Ellen se echó a reír.
—Oh, no. No he tenido una raqueta de tenis en la mano desde hace no sé cuánto tiempo. Pero gracias por pedírmelo.
—De acuerdo. Bueno, ya nos veremos —Hooper se dio la vuelta y trotó los pocos metros que lo separaban de su coche, un Ford Pinto verde.
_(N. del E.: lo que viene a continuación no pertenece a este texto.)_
(* ===== verification/Ipaddr.v ===== *)
(** * IP addresses

    What the program uses of Python's [ipaddress]: the texts of IPv4 and IPv6
    addresses, read and printed, and the blocks of the IANA special-purpose
    registries. Texts are lists of code points, addresses unsigned integers of 32 and
    128 bits. *)

From S2P Require Import Prelude PyBase Decimals.

Open Scope N_scope.

Abbreviation text := (list N).
Abbreviation lit s := (cps_of s%py).

(** ** Splitting and joining *)

(** [s.split(sep)] for a single character. *)
Fixpoint split_on (sep : N) (s : text) : list text :=
  match s with
  | [] => [[]]
  | c :: s =>
      if c =? sep then [] :: split_on sep s
      else match split_on sep s with w :: ws => (c :: w) :: ws | [] => [[c]] end
  end.

(** [sep.join(parts)] for a single character. *)
Fixpoint join_with (sep : N) (parts : list text) : text :=
  match parts with
  | [] => []
  | [p] => p
  | p :: parts => p ++ sep :: join_with sep parts
  end.

Definition free_of (c : N) (s : text) : bool := negb (existsb (N.eqb c) s).

(** ** IPv4 *)

Definition read_octet (o : text) : option N :=
  match o with
  | [] => None
  | c :: rest =>
      if negb (forallb is_09 o) then None
      else if (3 <? length o)%nat then None
      else if (c =? 48) && negb (bool_decide (rest = [])) then None
      else let n := read_digits 0 o in if 255 <? n then None else Some n
  end.

Definition read_v4 (s : text) : option N :=
  match split_on 46 s with
  | [a; b; c; d] =>
      a ← read_octet a; b ← read_octet b; c ← read_octet c; d ← read_octet d;
      Some (((a * 256 + b) * 256 + c) * 256 + d)
  | _ => None
  end.

Definition octets (n : N) : list N := [n / 16777216; n / 65536 mod 256; n / 256 mod 256; n mod 256].
Definition print_v4 (n : N) : text := join_with 46 ((fun o => cps_of (py_str_int (Z.of_N o))) <$> octets n).

(** ** IPv6 *)

Definition hex_value (c : N) : option N :=
  if is_09 c then Some (c - 48)
  else if in_range 97 102 c then Some (c - 87)
  else if in_range 65 70 c then Some (c - 55)
  else None.

Definition read_hex (acc : N) (s : text) : option N :=
  foldl (fun a c => a ← a; v ← hex_value c; Some (16 * a + v)) (Some acc) s.

Definition read_hextet (h : text) : option N :=
  if (4 <? length h)%nat || bool_decide (h = []) then None else read_hex 0 h.

Definition hex_digit (v : N) : N := if v <? 10 then 48 + v else 87 + v.

(** ['%x' % n] for 16 bits. *)
Definition print_hextet (n : N) : text :=
  hex_digit <$>
    (if n <? 16 then [n]
     else if n <? 256 then [n / 16; n mod 16]
     else if n <? 4096 then [n / 256; n / 16 mod 16; n mod 16]
     else [n / 4096; n / 256 mod 16; n / 16 mod 16; n mod 16]).

Definition is_empty {A} (l : list A) : bool := match l with [] => true | _ => false end.

(** The places of an empty part between the first and the last. *)
Definition skips (parts : list text) : list nat :=
  List.filter (fun i => match parts !! i with Some p => is_empty p | None => false end) (seq 1 (length parts - 2)).

Definition combine_hextets (hs : list N) : N := foldl (fun a h => a * 65536 + h) 0 hs.

(** The hextets of the parts: [::] stands for the missing zeros. *)
Definition expand (parts : list text) : option (list N) :=
  let len := length parts in
  let leading := match parts with p :: _ => is_empty p | [] => true end in
  let trailing := match last parts with Some p => is_empty p | None => true end in
  match skips parts with
  | [] =>
      if negb (bool_decide (len = 8%nat)) || leading || trailing then None
      else mapM read_hextet parts
  | [i] =>
      let hi := if leading then (i - 1)%nat else i in
      let lo := if trailing then (len - i - 2)%nat else (len - i - 1)%nat in
      if leading && negb (Nat.eqb hi 0) || trailing && negb (Nat.eqb lo 0) then None
      else if (8 <=? hi + lo)%nat then None
      else
        high ← mapM read_hextet (take hi parts);
        low ← mapM read_hextet (drop (len - lo) parts);
        Some (high ++ replicate (8 - (hi + lo)) 0 ++ low)
  | _ => None
  end.

Definition read_v6 (s : text) : option N :=
  let parts := split_on 58 s in
  if (length parts <? 3)%nat then None
  else
    parts ← (match last parts with
             | Some p =>
                 if free_of 46 p then Some parts
                 else
                   z ← read_v4 p;
                   Some (removelast parts ++ [print_hextet (z / 65536); print_hextet (z mod 65536)])
             | None => Some parts
             end);
    if (9 <? length parts)%nat then None
    else hs ← expand parts; Some (combine_hextets hs).

Definition hextets (n : N) : list N :=
  (fun k => n / 65536 ^ k mod 65536) <$> [7; 6; 5; 4; 3; 2; 1; 0].

(** The longest run of zeros, the first of its length: start and length. *)
Fixpoint zero_run (index start len best_start best_len : nat) (hs : list N) : nat * nat :=
  match hs with
  | [] => (best_start, best_len)
  | h :: hs =>
      if h =? 0 then
        let start := if Nat.eqb len 0 then index else start in
        let len := S len in
        if (best_len <? len)%nat then zero_run (S index) start len start len hs
        else zero_run (S index) start len best_start best_len hs
      else zero_run (S index) 0 0 best_start best_len hs
  end.

Definition compress_hextets (hs : list N) : list text :=
  let parts := print_hextet <$> hs in
  let '(start, len) := zero_run 0 0 0 0 0 hs in
  if (1 <? len)%nat then
    (if Nat.eqb start 0 then [[]] else []) ++ take start parts ++ [[]] ++ drop (start + len) parts
    ++ (if Nat.eqb (start + len) (length hs) then [[]] else [])
  else parts.

Definition print_v6 (n : N) : text := join_with 58 (compress_hextets (hextets n)).

(** ** Addresses *)

Inductive ip := V4 (n : N) | V6 (n : N).
#[export] Instance ip_eq_dec : EqDecision ip.
Proof. solve_decision. Defined.

(** [ipaddress.ip_address(s)], without a scope identifier. *)
Definition ip_address (s : text) : option ip :=
  match read_v4 s with
  | Some n => Some (V4 n)
  | None => V6 <$> read_v6 s
  end.

Definition print_ip (a : ip) : text := match a with V4 n => print_v4 n | V6 n => print_v6 n end.

(** [IPv4Network] and [IPv6Network]: the first address and the length of the prefix. *)
Definition in_v4 (a : N) (net : N * N) : bool := N.shiftr a (32 - net.2) =? N.shiftr net.1 (32 - net.2).
Definition in_v6 (a : N) (net : N * N) : bool := N.shiftr a (128 - net.2) =? N.shiftr net.1 (128 - net.2).

Definition v4 (a b c d : N) : N := ((a * 256 + b) * 256 + c) * 256 + d.
(** The address whose first hextets are given. *)
Definition v6 (hs : list N) : N := combine_hextets (hs ++ replicate (8 - length hs) 0).

Definition v4_private : list (N * N) :=
  [ (v4 0 0 0 0, 8); (v4 10 0 0 0, 8); (v4 127 0 0 0, 8); (v4 169 254 0 0, 16); (v4 172 16 0 0, 12);
    (v4 192 0 0 0, 24); (v4 192 0 0 170, 31); (v4 192 0 2 0, 24); (v4 192 168 0 0, 16); (v4 198 18 0 0, 15);
    (v4 198 51 100 0, 24); (v4 203 0 113 0, 24); (v4 240 0 0 0, 4); (v4 255 255 255 255, 32) ].
Definition v4_private_exceptions : list (N * N) := [ (v4 192 0 0 9, 32); (v4 192 0 0 10, 32) ].

Definition v4_is_private (a : N) : bool :=
  existsb (in_v4 a) v4_private && forallb (fun n => negb (in_v4 a n)) v4_private_exceptions.
Definition v4_is_global (a : N) : bool := negb (in_v4 a (v4 100 64 0 0, 10)) && negb (v4_is_private a).
Definition v4_is_loopback (a : N) : bool := in_v4 a (v4 127 0 0 0, 8).
Definition v4_is_link_local (a : N) : bool := in_v4 a (v4 169 254 0 0, 16).
Definition v4_is_multicast (a : N) : bool := in_v4 a (v4 224 0 0 0, 4).
Definition v4_is_reserved (a : N) : bool := in_v4 a (v4 240 0 0 0, 4).
Definition v4_is_unspecified (a : N) : bool := a =? 0.

Definition v6_private : list (N * N) :=
  [ (1, 128); (0, 128); (v6 [0; 0; 0; 0; 0; 65535], 96); (v6 [0x64; 0xff9b; 1], 48); (v6 [0x100], 64);
    (v6 [0x2001], 23); (v6 [0x2001; 0xdb8], 32); (v6 [0x2002], 16); (v6 [0xfc00], 7); (v6 [0xfe80], 10) ].
Definition v6_private_exceptions : list (N * N) :=
  [ (v6 [0x2001; 1; 0; 0; 0; 0; 0; 1], 128); (v6 [0x2001; 1; 0; 0; 0; 0; 0; 2], 128); (v6 [0x2001; 3], 32);
    (v6 [0x2001; 4; 0x112], 48); (v6 [0x2001; 0x20], 28); (v6 [0x2001; 0x30], 28) ].
Definition v6_reserved : list (N * N) :=
  [ (0, 8); (v6 [0x100], 8); (v6 [0x200], 7); (v6 [0x400], 6); (v6 [0x800], 5); (v6 [0x1000], 4); (v6 [0x4000], 3);
    (v6 [0x6000], 3); (v6 [0x8000], 3); (v6 [0xa000], 3); (v6 [0xc000], 3); (v6 [0xe000], 4); (v6 [0xf000], 5);
    (v6 [0xf800], 6); (v6 [0xfe00], 9) ].

(** [ipv4_mapped] *)
Definition v6_mapped (a : N) : option N := if a / 2 ^ 32 =? 65535 then Some (a mod 2 ^ 32) else None.
(** [sixtofour is not None], [teredo is not None] *)
Definition v6_is_6to4 (a : N) : bool := a / 2 ^ 112 =? 0x2002.
Definition v6_is_teredo (a : N) : bool := a / 2 ^ 96 =? 0x20010000.

Definition v6_is_private (a : N) : bool :=
  match v6_mapped a with
  | Some m => v4_is_private m
  | None => existsb (in_v6 a) v6_private && forallb (fun n => negb (in_v6 a n)) v6_private_exceptions
  end.
Definition v6_is_global (a : N) : bool := negb (v6_is_private a).
Definition v6_is_loopback (a : N) : bool := a =? 1.
Definition v6_is_link_local (a : N) : bool := in_v6 a (v6 [0xfe80], 10).
Definition v6_is_multicast (a : N) : bool := in_v6 a (v6 [0xff00], 8).
Definition v6_is_reserved (a : N) : bool := existsb (in_v6 a) v6_reserved.
Definition v6_is_unspecified (a : N) : bool := a =? 0.
Definition v6_is_site_local (a : N) : bool := in_v6 a (v6 [0xfec0], 10).

(** ** Examples *)

Example read_mapped : ip_address (lit "::ffff:10.0.0.1") = Some (V6 (0xffff * 2 ^ 32 + v4 10 0 0 1)).
Proof. vm_compute. done. Qed.
Example print_compressed : print_v6 (v6 [0x2606; 0x4700; 0; 0; 0; 0; 0; 0x1111]) = lit "2606:4700::1111".
Proof. vm_compute. done. Qed.
Example read_rejects : (ip_address <$> [lit "1.2.3"; lit "01.2.3.4"; lit "1::2::3"; lit ":1:2:3:4:5:6:7"; lit "256.0.0.1"])
  = replicate 5 None.
Proof. vm_compute. done. Qed.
Ellen se quedó en el mismo sitio y contempló cómo Hooper ponía en marcha el coche, maniobraba y lo sacaba a la calle. Cuando pasó junto a ella, alzó la mano hasta el hombro y saludó, con aire tentativo y tímido. Hoopen sacó su mano izquierda por la ventanilla del coche y la agitó. Luego, dobló la esquina y desapareció.
Una terrible y dolorosa tristeza se apoderó de Ellen. Notaba más que nunca que su vida, al menos la mejor parte, la lozana y divertida, quedaba ya tras ella. Reconocer esta sensación la hacía sentirse culpable, pues consideraba que era una prueba de que era una madre no satisfactoria, y una esposa insatisfecha. Odiaba su vida, y se odiaba a sí misma por odiarla. Pensó en una frase de una canción que Billy ponía en el estéreo: «Cambiaría diez de mis mañanas por un solo ayer». ¿Haría ella un trato así?
Se lo preguntó. Pero ¿de qué servía hacerse preguntas así? Los ayeres habían desaparecido, y caían cada vez más profundamente en un pozo sin fondo. No podía ser recuperada ninguna parte de su riqueza, nada de su alegría.
Una visión del rostro sonriente de Hooper pasó relampagueante por su cerebro. «Olvídalo», se dijo a sí misma. «Eso es estúpido. Aún peor, es derrotarte a ti misma».
Atravesó la calle y subió a su coche. Mientras se introducía en el tráfico, vio a Larry Vaughan de pie en una esquina. «Dios», pensó, «parece tan triste como yo me siento».